• [Provided data]:
(* ===== verification/_CoqProject ===== *)
-Q . S2P
Prelude.v
Codecs.v
BitData.v
Integer.v
Descriptor.v
OerSupport.v
OerPrim.v
OerConstr.v
OerSpec.v
OerPrimOk.v
OerSem.v
OerCodec.v
OerSeqOk.v
OerCodecOk.v
Pqc.v
StandardTables.v
OerTheorems.v
OerSafety.v
OerPrefix.v
Certificates.v
Asn1Wrapper.v
SameValue.v
SecurityTypes.v
CertificateV3.v
CertificateV3Ok.v
HybridCertificate.v
HybridCertificateOk.v
CertificateStores.v
CertificateValidator.v
ValidatorOk.v
AcceptOk.v
Samples.v
HybridTheorems.v
CertificateTheorems.v
ValidatorTheorems.v
GeoSerial.v
SecuredMessageV3.v
SecuredMessageOk.v
GeoHeaders.v
GeoHeadersOk.v
GeoPdu.v
GeoPduOk.v
GeoHeaderTheorems.v
Double.v
RateControl.v
SigningPolicy.v
Runtime.v
BtpHeader.v
NetPackets.v
GeoArea.v
GeoRequest.v
GeoContainers.v
SoftState.v
CbfBuffer.v
CbfBufferOk.v
GeoSamples.v
CbfTheorems.v
LocationTable.v
LocationTheorems.v
GeoPending.v
GeoIndication.v
SecurityServices.v
SecurityTheorems.v
RouterState.v
RouterForward.v
RouterIndicate.v
Router.v
PortDispatcher.v
Station.v
FlowControl.v
RouterOk.v
RouterIndicateOk.v
RouterSteady.v
RouterRunOk.v
RouterTheorems.v
ForwardingTheorems.v
RouterSamples.v
BtpTheorems.v
DeliveryTheorems.v
StationSamples.v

• [Task statement]:
The line with "RateControl.v" marks where to start. Transcribe from there through the final line of the records, exactly and with nothing added.

• [Answer section]:
RateControl.v
SigningPolicy.v
Runtime.v
BtpHeader.v
NetPackets.v
GeoArea.v
GeoRequest.v
GeoContainers.v
SoftState.v
CbfBuffer.v
CbfBufferOk.v
GeoSamples.v
CbfTheorems.v
LocationTable.v
LocationTheorems.v
GeoPending.v
GeoIndication.v
SecurityServices.v
SecurityTheorems.v
RouterState.v
RouterForward.v
RouterIndicate.v
Router.v
PortDispatcher.v
Station.v
FlowControl.v
RouterOk.v
RouterIndicateOk.v
RouterSteady.v
RouterRunOk.v
RouterTheorems.v
ForwardingTheorems.v
RouterSamples.v
BtpTheorems.v
DeliveryTheorems.v
StationSamples.v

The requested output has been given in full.